The World Health Organization (WHO) reports that there are now more than 680,000 suspected cases of cholera, an increase of 40,000 in just the last week:
In Yemen, the most explosive outbreak on record has caused 686,783 suspected cases and 2,090 deaths since late April. The number of deaths has slowed but the spread of disease has not: in the past week there were 40,000 suspected cases, the most for seven weeks.
Last week, I wrote about the Red Cross’ projection that there could be as many as 850,000 cases of cholera by the end of the year. In that post, I noted that the final figure would likely be much higher because the epidemic is spreading much more quickly than anticipated. Five days later, the number of cases is already closing in on 700,000. If the number of new cases keeps growing like this, there could easily be over a million by the start of 2018.
Yemen’s cholera epidemic was already the worst on record two months ago, and it had become the worst contemporary epidemic of its kind a few weeks before that. In the months that have followed, the spread of the epidemic has not slowed, and it continues to spread more quickly than expected. If the latest report is any indication, the spread of the epidemic is faster than before. While we can be grateful that the number of deaths has so far remained low, that should not make us ignore the vast scale of Yemen’s cholera crisis, especially since it is paired with the world’s worst hunger crisis.

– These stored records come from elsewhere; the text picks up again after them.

(** ** The address of an ip6.arpa name *)

Lemma lor_disjoint b v s :
  (0 <= s)%Z -> (0 <= b < 2 ^ s)%Z -> (0 <= v)%Z ->
  Z.lor b (Z.shiftl v s) = (b + v * 2 ^ s)%Z.
Proof.
  intros Hs Hb Hv. rewrite <- Z.shiftl_mul_pow2 by done. symmetry. apply Z.add_nocarry_lor.
  apply Z.bits_inj'. intros i Hi. rewrite Z.land_spec, Z.bits_0.
  destruct (Z.ltb_spec i s) as [Hlt|Hge].
  - rewrite Z.shiftl_spec_low by lia. apply andb_false_r.
  - destruct (Z.eq_dec b 0) as [->|Hnz]; [by rewrite Z.bits_0 |].
    rewrite (Z.bits_above_log2 b i); [done | lia |].
    assert (Z.log2 b < s)%Z by (apply Z.log2_lt_pow2; lia). lia.
Qed.

(** The two cases of a byte's nibbles are one shift. *)
Lemma nibble_shift n :
  (8 * (15 - n / 2) + (if Z.even n then 4 else 0) = 4 * (31 - n))%Z.
Proof.
  destruct (Z.even n) eqn:E.
  - apply Z.even_spec in E as [m ->]. Z.to_euclidean_division_equations. lia.
  - rewrite <- Z.negb_odd in E. apply negb_false_iff, Z.odd_spec in E as [m ->].
    Z.to_euclidean_division_equations. lia.
Qed.

Lemma ip6_loop_value l b :
  Forall ok6 l -> (length l <= 32)%nat -> (0 <= b < 2 ^ (4 * (32 - lenZ l)))%Z ->
  ip6_loop (map hex_label l) b = Some (b + value 4 l * 2 ^ (4 * (32 - lenZ l)))%Z.
Proof.
  intros Hl. revert b. induction Hl as [|v l Hv Hl IH]; intros b Hlen Hb.
  - cbn [map ip6_loop value]. f_equal. lia.
  - cbn [map ip6_loop]. unfold hex_label at 1. rewrite hex_val_char by done.
    rewrite nibble_shift, length_map. unfold lenZ in *. cbn [length] in *.
    set (s := (4 * (32 - Z.of_nat (S (length l))))%Z) in *.
    replace (4 * (31 - Z.of_nat (length l)))%Z with s by (unfold s; lia).
    assert (0 <= v < 16)%Z as Hv' by exact Hv.
    assert (0 < 2 ^ s)%Z by (apply Z.pow_pos_nonneg; unfold s; lia).
    rewrite lor_disjoint by (unfold s in *; lia).
    replace (4 * (32 - Z.of_nat (length l)))%Z with (s + 4)%Z in IH by (unfold s; lia).
    rewrite IH; rewrite ?Z.pow_add_r by (unfold s; lia); change (2 ^ 4)%Z with 16%Z; [|lia | nia].
    cbn [value]. change (2 ^ 4)%Z with 16%Z. f_equal. ring.
Qed.

Lemma rev6_join l : l <> [] -> rev6 l = join "." (map hex_label l) +:+ ip6_zone.
Proof.
  intros Hl. unfold rev6. induction l as [|o [|o' l] IH]; [done | done |].
  cbn [rev_name map join] in *. rewrite IH by done. done.
Qed.

Lemma split_byte_join ls :
  Forall (no_byte dot) ls -> ls <> [] -> split_byte dot (join "." ls) = ls.
Proof.
  intros Hls Hne. induction Hls as [|l ls Hl Hls IH]; [done |].
  destruct ls as [|l' ls]; [by apply split_byte_none |].
  cbn [join]. rewrite dot_app, split_byte_cut by done. f_equal. by apply IH.
Qed.

Lemma hex_labels_dot l : Forall ok6 l -> Forall (no_byte dot) (map hex_label l).
Proof. intros Hl. apply Forall_map. eapply Forall_impl; [done |]. intros; by apply hex_label_dot. Qed.

(** Reading the reverse name of [n] nibbles gives the prefix of [4n] bits. *)
Lemma ip6Prefix_rev6 l :
  Forall ok6 l -> l <> [] -> (length l <= 32)%nat ->
  ip6Prefix (rev6 l) =
    Some (mkPrefix (Addr6 (value 4 l * 2 ^ (4 * (32 - lenZ l))) "") (lenZ l * 4)).
Proof.
  intros Hok Hne Hlen. unfold ip6Prefix. rewrite rev6_join by done.
  assert (has_suffix (join "." (map hex_label l) +:+ ip6_zone) ip6_zone = true) as ->.
  { apply has_suffix_spec. eauto. }
  rewrite trim_suffix_app, split_byte_join;
    [|by apply hex_labels_dot | by destruct l].
  assert (lenZ (map hex_label l) = lenZ l) as -> by (unfold lenZ; by rewrite length_map).
  cbn [negb]. destruct (Z.ltb_spec 32 (lenZ l)); [unfold lenZ in *; lia |].
  assert (0 < 2 ^ (4 * (32 - lenZ l)))%Z by (apply Z.pow_pos_nonneg; unfold lenZ in *; lia).
  rewrite ip6_loop_value by (try done; lia). cbn [fmap option_fmap option_map].
  unfold PrefixFrom. cbn [WithoutZone IsValid BitLen].
  destruct (Z.leb_spec 0 (lenZ l * 4)), (Z.leb_spec (lenZ l * 4) 128);
    unfold lenZ in *; try lia. done.
Qed.

(** The reverse name of an IPv6 address, read as [ip6Prefix] does, is that
    address; so a PTR query for it is kept on the LAN exactly when, after the
    refresh that a miss may cause, the address is in a global (not
    unique-local) IPv6 subnet of one of the host's interfaces. *)
Theorem own_prefix_ptr (lan : lanACL) (a now : Z) (addrs : read_result) :
  in_range 128 a ->
  let '(own, lan') := ownPrefixPTR lan TypePTR (reverse_name6 a) now addrs in
  ip6Prefix (reverse_name6 a) = Some (mkPrefix (Addr6 a "") 128) /\
  (own = true <->
   exists links l, onLink lan' = Some links /\ l ∈ links /\
     Is6 (p_addr l) = true /\ IsGlobalUnicast (p_addr l) = true /\ IsPrivate (p_addr l) = false /\
     prefix_Contains l (Addr6 a "") = true).
Proof.
  intros Ha.
  assert (ip6Prefix (reverse_name6 a) = Some (mkPrefix (Addr6 a "") 128)) as Hp.
  { unfold reverse_name6. rewrite ip6Prefix_rev6;
      [| apply digits_ok; lia | done | by rewrite digits_length].
    unfold lenZ. rewrite digits_length. change (Z.of_nat 32) with 32%Z.
    rewrite digits_value by (try lia; exact Ha).
    change (2 ^ (4 * (32 - 32)))%Z with 1%Z. by rewrite Z.mul_1_r. }
  unfold ownPrefixPTR. change (TypePTR =? TypePTR)%Z with true. cbn [negb]. rewrite Hp.
  assert (forall lan', underGlobalV6 lan' (mkPrefix (Addr6 a "") 128) = true <->
    exists links l, onLink lan' = Some links /\ l ∈ links /\
     Is6 (p_addr l) = true /\ IsGlobalUnicast (p_addr l) = true /\ IsPrivate (p_addr l) = false /\
     prefix_Contains l (Addr6 a "") = true) as Hu.
  { intros lan'. unfold underGlobalV6. destruct (onLink lan') as [links|]; [|naive_solver].
    rewrite existsb_elem. cbn [p_addr p_bits]. split.
    - intros (l & Hl & Hc). breflect. exists links, l. done.
    - intros (links' & l & [= <-] & Hl & H6 & Hg & Hpr & Hc). exists l. split; [done |].
      rewrite H6, Hg, Hpr, Hc. rewrite andb_true_r. simpl.
      unfold prefix_Contains, prefix_valid in Hc. breflect. apply Z.leb_le.
      clear Hp. destruct (p_addr l); cbn [BitLen] in *; lia. }
  unfold ownGlobalV6. destruct (underGlobalV6 lan _) eqn:E; (split; [done |]); [|apply Hu].
  rewrite <- Hu. done.
Qed.

(** ** Witnesses *)

Module ReverseExamples.
Import RefDns.
#[local] Instance ascii_only : UnicodeLower := fun s => s.

Example router_name : reverse_name4 3232235777 = "1.1.168.192.in-addr.arpa.".
Proof. vm_compute. reflexivity. Qed.

Lemma private_ptr_v4_witness :
  isPrivatePTR TypePTR "1.1.168.192.IN-ADDR.arpa." = Some true.
Proof.
  rewrite (private_ptr_v4 3232235777).
  - vm_compute. reflexivity.
  - vm_compute. split; [discriminate | reflexivity].
  - vm_compute. reflexivity.
Defined.

Lemma private_ptr_v6_witness :
  isPrivatePTR TypePTR (reverse_name6 (8193 * 2 ^ 112)) = Some false.
Proof.
  rewrite (private_ptr_v6 (8193 * 2 ^ 112)).
  - vm_compute. reflexivity.
  - vm_compute. split; [discriminate | reflexivity].
  - vm_compute. reflexivity.
Defined.

Definition lan0 : lanACL :=
  mkACL (Some [mkPrefix (Addr6 (8193 * 2 ^ 112) "") 64]) (Some 0%Z) None [].

Lemma own_prefix_ptr_witness :
  fst (ownPrefixPTR lan0 TypePTR (reverse_name6 (8193 * 2 ^ 112 + 9)) 1 (inr "")) = true.
Proof.
  pose proof (own_prefix_ptr lan0 (8193 * 2 ^ 112 + 9) 1 (inr "")) as Ho.
  destruct (ownPrefixPTR _ _ _ _ _) as [own lan'] eqn:E.
  destruct Ho as [_ Ho]; [vm_compute; split; [discriminate | reflexivity] |].
  vm_compute in E. injection E as <- <-. apply Ho.
  eexists _, _. split; [reflexivity |]. split; [left |]. vm_compute. auto.
Defined.
End ReverseExamples.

All of this is a man-made crisis, and it has been produced by a war that the Saudi-led coalition needlessly escalated two and a half years ago with Washington’s approval and full support. The U.S. and Britain, among others, have been arming and fueling the coalition war effort, including an indiscriminate bombing campaign that has wreaked havoc on infrastructure and health care facilities, and they have supported the coalition blockade that continues to starve Yemenis and deprive them of basic necessities. Public health disasters of this magnitude don’t simply happen, and that is especially true when the disease is a preventable and easily treatable one. It requires an ongoing, deliberate effort to wreck a poor country, and that is what the Saudis and their allies have been doing for the last thirty months with U.S. backing.